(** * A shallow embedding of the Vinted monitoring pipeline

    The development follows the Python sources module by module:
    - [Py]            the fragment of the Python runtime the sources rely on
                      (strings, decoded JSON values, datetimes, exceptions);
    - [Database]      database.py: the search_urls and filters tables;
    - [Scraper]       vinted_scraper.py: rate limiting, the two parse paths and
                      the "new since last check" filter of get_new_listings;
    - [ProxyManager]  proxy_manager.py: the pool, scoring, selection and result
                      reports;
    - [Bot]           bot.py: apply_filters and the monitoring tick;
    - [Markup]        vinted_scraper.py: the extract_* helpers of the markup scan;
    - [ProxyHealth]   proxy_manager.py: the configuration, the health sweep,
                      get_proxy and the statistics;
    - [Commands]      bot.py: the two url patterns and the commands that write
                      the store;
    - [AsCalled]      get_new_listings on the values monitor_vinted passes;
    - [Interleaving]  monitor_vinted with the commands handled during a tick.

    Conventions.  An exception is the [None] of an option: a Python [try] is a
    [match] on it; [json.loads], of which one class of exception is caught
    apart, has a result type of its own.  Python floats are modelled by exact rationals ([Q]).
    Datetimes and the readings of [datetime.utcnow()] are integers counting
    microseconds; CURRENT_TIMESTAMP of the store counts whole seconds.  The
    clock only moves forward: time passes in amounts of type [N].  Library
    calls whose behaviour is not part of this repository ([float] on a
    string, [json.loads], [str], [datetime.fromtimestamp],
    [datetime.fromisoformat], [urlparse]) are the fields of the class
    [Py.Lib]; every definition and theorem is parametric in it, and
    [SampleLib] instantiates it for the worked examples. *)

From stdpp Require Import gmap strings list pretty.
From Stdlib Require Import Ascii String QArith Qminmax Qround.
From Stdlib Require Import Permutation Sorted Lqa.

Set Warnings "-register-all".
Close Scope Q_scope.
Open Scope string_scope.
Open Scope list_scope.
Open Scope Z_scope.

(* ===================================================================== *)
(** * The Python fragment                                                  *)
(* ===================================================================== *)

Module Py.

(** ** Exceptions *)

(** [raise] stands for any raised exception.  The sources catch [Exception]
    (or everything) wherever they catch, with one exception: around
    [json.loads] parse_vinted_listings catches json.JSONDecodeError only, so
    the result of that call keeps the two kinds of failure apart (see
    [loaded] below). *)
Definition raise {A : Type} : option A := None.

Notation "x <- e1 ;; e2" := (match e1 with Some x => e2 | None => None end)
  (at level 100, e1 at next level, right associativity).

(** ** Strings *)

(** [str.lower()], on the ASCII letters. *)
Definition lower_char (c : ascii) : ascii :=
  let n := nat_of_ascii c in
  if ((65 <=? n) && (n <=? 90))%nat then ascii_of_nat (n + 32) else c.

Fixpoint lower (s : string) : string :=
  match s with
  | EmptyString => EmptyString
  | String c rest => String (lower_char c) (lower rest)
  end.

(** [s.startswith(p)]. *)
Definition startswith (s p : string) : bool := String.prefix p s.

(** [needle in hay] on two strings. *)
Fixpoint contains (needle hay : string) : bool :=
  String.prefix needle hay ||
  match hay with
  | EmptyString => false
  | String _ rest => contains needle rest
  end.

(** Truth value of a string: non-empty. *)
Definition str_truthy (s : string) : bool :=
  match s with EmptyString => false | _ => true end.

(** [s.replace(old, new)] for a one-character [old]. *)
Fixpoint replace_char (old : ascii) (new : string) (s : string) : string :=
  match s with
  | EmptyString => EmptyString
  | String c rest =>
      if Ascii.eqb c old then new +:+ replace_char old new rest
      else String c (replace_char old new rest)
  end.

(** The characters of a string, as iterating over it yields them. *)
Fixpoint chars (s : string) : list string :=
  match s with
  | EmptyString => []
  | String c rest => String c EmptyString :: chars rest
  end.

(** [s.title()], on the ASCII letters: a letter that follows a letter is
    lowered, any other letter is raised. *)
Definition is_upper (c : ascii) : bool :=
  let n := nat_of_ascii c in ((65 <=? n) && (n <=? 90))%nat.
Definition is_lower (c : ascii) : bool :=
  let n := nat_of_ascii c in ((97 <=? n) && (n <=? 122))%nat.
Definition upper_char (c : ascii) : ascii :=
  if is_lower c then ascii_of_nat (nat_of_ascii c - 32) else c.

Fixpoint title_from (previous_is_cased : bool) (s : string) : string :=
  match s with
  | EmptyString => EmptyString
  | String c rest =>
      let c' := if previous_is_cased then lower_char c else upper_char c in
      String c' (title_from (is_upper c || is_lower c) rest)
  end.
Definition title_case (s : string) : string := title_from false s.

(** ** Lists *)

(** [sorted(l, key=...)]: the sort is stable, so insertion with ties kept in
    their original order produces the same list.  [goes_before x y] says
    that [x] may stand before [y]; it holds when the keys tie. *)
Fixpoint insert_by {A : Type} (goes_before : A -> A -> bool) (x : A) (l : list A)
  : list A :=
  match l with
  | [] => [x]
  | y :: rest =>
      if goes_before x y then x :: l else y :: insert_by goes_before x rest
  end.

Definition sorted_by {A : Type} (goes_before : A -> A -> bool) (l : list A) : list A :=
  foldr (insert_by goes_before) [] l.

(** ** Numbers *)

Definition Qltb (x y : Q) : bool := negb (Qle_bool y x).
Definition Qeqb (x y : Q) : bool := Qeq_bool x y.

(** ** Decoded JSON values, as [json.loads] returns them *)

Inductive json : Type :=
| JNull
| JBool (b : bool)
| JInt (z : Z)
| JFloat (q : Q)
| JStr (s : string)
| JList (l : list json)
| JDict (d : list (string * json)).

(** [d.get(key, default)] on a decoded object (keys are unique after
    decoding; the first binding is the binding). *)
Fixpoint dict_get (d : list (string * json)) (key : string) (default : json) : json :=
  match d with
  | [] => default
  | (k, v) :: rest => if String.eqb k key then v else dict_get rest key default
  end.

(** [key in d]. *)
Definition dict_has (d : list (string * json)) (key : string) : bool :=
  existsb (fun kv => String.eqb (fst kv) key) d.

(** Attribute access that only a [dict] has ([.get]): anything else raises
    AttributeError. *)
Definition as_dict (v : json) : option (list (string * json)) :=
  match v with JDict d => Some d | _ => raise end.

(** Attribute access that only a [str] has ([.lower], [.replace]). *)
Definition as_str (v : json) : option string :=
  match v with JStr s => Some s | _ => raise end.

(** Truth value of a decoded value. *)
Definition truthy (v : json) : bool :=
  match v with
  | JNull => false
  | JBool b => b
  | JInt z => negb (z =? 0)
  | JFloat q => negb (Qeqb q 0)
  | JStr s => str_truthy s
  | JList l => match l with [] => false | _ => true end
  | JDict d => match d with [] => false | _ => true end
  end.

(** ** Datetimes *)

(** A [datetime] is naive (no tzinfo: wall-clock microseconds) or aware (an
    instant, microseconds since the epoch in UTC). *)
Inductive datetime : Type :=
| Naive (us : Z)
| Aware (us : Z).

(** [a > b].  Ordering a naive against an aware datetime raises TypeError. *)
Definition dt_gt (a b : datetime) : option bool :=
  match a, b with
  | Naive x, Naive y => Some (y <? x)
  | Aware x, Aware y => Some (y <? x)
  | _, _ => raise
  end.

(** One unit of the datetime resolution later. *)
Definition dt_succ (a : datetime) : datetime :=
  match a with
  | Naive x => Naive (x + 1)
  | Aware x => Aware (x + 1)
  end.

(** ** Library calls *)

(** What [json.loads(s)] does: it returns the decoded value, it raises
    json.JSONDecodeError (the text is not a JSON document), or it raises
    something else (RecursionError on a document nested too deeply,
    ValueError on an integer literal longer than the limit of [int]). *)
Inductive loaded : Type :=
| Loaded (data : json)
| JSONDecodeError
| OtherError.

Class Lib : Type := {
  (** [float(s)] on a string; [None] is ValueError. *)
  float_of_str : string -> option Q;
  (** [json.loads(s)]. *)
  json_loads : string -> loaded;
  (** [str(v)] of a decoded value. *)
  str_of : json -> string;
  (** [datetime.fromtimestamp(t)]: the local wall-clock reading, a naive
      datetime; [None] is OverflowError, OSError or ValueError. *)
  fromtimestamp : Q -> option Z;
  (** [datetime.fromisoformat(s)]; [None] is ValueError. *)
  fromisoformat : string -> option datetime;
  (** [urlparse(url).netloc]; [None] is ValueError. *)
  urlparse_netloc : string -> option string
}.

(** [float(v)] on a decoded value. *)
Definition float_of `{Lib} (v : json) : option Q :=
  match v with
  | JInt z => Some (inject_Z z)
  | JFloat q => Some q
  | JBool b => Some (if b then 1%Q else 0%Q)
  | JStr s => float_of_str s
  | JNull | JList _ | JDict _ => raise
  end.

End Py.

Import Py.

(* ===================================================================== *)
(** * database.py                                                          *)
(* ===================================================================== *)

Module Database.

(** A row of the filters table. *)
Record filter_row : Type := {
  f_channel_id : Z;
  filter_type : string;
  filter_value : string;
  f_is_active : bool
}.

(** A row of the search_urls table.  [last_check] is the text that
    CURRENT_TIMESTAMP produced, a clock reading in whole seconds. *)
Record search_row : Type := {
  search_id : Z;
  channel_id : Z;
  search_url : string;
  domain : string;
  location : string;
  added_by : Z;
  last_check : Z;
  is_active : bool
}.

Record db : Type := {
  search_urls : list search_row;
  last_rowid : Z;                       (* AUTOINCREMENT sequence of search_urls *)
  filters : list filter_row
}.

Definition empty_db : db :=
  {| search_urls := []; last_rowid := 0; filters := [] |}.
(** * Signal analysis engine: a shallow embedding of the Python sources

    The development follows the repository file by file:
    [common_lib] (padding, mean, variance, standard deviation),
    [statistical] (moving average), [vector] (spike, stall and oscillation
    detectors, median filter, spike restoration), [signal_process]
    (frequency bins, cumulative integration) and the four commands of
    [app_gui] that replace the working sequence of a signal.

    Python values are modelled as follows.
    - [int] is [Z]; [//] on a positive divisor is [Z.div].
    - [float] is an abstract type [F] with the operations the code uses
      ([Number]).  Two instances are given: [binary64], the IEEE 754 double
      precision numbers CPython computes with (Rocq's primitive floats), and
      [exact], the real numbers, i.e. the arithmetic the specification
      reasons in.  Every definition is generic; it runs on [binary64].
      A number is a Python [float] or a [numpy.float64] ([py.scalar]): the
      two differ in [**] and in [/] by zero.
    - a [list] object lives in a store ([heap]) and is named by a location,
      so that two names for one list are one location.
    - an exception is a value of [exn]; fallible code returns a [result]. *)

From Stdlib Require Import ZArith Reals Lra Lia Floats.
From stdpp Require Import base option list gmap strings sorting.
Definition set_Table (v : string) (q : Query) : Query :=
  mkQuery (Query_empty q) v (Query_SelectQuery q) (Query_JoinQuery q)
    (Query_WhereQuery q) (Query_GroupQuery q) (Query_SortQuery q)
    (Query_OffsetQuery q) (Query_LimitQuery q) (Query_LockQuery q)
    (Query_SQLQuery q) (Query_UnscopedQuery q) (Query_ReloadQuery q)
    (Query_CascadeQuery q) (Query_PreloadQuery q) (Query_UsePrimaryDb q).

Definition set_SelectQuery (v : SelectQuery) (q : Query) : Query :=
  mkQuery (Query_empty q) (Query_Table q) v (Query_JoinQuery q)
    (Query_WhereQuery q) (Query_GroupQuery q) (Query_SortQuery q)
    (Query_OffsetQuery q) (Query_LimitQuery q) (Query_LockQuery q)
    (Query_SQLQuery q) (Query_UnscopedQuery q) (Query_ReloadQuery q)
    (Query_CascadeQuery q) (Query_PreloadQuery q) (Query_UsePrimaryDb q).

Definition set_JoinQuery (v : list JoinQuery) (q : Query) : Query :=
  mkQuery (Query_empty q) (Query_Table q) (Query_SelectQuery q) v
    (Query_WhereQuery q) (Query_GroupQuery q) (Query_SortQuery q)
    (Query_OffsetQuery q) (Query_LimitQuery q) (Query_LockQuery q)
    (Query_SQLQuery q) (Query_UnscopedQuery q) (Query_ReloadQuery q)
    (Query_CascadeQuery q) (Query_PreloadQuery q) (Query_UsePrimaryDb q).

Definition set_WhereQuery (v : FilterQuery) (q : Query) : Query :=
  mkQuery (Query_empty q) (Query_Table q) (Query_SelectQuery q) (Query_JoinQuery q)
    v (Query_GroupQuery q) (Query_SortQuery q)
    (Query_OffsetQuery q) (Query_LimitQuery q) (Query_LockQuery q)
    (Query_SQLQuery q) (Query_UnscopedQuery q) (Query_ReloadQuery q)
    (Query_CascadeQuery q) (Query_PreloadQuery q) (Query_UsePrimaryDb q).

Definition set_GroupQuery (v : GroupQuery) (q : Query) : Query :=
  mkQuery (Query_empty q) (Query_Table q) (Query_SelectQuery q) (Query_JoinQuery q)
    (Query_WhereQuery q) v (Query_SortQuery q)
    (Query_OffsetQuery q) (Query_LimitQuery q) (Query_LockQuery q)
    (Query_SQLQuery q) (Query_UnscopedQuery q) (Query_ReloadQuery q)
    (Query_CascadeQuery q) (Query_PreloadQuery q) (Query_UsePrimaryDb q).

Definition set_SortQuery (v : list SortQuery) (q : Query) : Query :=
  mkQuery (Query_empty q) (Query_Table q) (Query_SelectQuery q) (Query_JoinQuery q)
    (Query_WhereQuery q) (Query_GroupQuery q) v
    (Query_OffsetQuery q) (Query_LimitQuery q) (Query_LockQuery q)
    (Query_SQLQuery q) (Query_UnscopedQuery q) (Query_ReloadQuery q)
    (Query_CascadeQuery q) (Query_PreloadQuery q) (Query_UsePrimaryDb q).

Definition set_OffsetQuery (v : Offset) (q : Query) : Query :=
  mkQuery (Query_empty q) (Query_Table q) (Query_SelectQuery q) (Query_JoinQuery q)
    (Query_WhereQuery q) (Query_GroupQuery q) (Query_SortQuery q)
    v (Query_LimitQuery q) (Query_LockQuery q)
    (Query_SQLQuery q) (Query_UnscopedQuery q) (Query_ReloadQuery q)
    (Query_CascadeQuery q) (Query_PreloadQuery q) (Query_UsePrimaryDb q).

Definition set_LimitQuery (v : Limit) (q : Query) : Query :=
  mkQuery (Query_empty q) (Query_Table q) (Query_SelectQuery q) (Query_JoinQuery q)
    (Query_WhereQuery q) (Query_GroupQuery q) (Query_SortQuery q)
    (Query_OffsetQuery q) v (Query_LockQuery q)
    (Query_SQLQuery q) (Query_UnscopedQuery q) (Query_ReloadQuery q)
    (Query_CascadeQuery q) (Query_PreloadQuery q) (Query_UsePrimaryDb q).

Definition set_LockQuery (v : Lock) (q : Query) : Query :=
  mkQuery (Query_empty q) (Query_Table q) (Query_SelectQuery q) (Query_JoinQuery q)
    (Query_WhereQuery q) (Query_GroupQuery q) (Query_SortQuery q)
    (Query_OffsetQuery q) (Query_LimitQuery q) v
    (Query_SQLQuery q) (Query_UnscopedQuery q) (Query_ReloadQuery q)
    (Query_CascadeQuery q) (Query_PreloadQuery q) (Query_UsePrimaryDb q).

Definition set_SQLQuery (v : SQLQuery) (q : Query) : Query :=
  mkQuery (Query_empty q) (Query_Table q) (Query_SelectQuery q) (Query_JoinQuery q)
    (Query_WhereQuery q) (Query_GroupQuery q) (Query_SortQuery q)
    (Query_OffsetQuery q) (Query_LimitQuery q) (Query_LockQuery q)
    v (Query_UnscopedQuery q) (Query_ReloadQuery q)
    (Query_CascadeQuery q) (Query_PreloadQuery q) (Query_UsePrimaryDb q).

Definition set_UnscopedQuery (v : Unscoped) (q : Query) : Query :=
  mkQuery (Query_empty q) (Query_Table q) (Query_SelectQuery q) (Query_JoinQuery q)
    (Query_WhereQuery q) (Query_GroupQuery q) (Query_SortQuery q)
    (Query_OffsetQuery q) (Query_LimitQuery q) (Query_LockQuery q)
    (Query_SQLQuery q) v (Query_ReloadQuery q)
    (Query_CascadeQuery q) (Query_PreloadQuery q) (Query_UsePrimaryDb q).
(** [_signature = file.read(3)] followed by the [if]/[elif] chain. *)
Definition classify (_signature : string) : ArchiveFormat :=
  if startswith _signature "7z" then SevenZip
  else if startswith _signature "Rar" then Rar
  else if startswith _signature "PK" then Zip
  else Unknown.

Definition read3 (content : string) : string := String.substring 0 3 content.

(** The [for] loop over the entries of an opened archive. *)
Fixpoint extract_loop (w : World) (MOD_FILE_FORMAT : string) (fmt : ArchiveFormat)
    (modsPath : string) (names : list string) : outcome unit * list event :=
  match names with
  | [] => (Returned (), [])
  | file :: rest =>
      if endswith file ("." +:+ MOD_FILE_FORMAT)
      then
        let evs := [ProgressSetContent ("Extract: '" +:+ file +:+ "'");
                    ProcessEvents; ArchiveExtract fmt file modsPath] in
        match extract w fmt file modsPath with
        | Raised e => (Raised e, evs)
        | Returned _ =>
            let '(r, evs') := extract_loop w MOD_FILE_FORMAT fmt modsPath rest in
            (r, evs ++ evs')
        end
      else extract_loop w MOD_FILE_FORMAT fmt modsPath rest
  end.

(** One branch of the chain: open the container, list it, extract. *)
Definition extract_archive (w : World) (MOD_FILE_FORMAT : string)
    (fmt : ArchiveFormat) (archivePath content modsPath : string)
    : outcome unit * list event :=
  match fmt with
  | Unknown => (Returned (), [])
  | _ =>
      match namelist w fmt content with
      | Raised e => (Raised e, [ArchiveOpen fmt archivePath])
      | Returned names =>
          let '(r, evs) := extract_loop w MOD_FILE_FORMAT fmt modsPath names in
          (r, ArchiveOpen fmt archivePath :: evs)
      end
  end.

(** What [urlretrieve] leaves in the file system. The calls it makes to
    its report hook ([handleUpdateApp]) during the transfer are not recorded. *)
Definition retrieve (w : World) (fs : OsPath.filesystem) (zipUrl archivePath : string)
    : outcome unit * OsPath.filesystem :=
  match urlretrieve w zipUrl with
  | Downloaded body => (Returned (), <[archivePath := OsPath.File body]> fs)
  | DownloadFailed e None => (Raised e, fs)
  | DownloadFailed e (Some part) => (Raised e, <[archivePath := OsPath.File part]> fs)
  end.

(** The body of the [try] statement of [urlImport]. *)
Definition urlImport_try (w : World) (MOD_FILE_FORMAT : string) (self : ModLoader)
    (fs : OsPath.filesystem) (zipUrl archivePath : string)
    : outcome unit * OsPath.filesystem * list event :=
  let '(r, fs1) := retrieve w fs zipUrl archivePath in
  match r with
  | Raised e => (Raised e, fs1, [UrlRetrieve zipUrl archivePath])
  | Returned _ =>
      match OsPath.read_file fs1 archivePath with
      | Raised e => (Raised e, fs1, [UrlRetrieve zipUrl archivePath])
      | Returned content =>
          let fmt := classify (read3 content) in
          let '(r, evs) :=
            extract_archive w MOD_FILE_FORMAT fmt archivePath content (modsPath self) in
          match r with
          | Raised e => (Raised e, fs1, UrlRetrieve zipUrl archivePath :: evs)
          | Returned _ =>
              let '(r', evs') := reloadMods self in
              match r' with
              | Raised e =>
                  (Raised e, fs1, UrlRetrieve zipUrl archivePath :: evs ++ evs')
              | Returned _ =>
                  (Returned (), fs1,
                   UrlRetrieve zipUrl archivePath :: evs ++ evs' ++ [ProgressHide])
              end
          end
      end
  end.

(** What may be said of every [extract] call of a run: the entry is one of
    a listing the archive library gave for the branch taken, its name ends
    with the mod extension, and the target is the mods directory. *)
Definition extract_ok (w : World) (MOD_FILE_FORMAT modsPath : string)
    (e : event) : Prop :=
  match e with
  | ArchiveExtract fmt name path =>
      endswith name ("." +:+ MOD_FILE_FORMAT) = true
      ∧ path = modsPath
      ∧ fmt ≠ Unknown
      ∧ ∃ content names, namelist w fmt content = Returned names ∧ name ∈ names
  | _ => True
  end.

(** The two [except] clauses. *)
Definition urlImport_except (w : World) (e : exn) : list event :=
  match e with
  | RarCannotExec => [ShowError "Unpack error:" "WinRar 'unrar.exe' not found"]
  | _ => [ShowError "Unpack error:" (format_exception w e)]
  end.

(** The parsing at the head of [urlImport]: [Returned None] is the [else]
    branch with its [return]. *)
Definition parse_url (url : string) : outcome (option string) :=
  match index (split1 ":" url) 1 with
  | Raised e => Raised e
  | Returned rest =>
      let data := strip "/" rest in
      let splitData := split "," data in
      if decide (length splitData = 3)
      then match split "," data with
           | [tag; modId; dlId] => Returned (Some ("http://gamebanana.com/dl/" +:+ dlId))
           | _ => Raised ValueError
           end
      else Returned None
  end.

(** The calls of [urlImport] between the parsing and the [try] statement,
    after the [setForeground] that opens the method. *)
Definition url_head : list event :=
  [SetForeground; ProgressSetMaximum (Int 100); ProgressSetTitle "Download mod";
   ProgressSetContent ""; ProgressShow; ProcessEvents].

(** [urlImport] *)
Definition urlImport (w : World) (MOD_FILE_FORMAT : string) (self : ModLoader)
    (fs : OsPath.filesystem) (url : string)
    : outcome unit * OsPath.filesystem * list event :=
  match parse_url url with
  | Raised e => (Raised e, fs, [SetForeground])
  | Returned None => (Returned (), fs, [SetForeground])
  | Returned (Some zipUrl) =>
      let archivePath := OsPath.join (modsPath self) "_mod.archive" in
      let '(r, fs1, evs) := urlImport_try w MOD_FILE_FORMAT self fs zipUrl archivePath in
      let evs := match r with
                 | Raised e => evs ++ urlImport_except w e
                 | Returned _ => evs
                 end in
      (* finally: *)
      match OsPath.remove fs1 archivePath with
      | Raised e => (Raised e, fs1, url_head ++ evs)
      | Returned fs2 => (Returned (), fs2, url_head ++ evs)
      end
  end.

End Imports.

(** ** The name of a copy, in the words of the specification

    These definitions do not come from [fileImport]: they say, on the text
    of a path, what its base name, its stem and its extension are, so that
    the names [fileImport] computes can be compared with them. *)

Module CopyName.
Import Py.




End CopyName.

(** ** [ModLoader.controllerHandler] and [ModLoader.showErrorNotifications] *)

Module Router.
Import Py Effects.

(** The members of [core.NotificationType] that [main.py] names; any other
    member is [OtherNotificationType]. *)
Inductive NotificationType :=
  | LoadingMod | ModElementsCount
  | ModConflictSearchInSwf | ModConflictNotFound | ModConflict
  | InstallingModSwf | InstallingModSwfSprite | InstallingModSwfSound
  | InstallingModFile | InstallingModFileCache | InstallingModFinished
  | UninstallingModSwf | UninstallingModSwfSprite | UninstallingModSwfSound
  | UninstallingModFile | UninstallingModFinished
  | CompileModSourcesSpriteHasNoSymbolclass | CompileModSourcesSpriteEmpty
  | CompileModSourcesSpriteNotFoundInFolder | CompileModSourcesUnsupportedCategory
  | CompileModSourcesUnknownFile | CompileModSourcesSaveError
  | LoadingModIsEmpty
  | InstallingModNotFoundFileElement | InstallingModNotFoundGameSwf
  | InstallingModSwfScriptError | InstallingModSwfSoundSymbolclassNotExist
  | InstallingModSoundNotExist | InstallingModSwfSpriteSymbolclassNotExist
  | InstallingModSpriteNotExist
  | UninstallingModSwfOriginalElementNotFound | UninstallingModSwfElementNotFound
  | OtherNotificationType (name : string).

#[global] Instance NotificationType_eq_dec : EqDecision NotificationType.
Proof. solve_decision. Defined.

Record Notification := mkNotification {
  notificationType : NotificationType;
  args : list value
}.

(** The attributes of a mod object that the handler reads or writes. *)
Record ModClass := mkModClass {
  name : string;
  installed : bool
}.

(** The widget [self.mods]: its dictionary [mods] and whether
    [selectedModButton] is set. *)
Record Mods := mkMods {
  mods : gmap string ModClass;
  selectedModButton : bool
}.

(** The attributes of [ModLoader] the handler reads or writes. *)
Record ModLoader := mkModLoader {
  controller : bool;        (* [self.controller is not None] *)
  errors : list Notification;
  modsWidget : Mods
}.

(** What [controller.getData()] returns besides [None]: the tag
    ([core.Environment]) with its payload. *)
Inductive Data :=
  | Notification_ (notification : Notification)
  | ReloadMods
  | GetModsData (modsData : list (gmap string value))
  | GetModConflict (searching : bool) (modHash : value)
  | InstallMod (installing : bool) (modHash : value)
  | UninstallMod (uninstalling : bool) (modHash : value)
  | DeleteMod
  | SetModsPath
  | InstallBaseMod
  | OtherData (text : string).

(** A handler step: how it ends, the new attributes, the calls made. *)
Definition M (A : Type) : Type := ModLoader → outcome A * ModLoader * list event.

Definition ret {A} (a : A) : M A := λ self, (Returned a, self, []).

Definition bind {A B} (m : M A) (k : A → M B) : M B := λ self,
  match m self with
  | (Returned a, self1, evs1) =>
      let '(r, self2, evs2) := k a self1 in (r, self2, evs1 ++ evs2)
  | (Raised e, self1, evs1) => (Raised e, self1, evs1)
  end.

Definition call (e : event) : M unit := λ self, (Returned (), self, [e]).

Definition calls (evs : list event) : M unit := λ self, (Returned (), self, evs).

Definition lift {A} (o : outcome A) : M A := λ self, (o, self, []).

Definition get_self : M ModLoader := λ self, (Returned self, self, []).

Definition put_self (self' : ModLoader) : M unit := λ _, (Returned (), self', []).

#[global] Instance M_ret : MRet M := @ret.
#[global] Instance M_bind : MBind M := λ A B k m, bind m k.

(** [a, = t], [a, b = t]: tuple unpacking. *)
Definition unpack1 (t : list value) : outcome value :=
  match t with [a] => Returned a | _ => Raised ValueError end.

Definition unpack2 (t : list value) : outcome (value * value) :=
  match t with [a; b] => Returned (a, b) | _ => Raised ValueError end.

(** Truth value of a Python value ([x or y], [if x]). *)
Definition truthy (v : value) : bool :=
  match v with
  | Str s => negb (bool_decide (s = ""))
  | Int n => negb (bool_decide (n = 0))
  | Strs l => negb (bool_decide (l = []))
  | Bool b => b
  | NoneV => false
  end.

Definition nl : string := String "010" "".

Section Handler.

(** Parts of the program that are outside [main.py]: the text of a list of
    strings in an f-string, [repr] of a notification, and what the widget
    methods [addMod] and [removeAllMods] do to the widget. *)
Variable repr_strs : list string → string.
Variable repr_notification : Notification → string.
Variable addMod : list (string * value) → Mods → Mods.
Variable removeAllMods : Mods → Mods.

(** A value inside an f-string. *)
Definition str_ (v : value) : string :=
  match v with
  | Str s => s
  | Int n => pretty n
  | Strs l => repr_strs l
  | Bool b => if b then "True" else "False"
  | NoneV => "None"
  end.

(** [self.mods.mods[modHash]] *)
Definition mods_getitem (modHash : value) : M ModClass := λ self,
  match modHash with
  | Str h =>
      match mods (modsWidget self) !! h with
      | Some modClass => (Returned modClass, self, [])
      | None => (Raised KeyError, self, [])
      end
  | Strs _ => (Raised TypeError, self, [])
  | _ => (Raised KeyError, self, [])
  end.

________________________________________

> **Problem to work on**
Out of the material above, output word for word the line with "(** [d.get(key, default)]", the line with "(** [key in d]. *)", and all lines between them, with nothing else.

> **Final answer**
(** [d.get(key, default)] on a decoded object (keys are unique after
    decoding; the first binding is the binding). *)
Fixpoint dict_get (d : list (string * json)) (key : string) (default : json) : json :=
  match d with
  | [] => default
  | (k, v) :: rest => if String.eqb k key then v else dict_get rest key default
  end.

(** [key in d]. *)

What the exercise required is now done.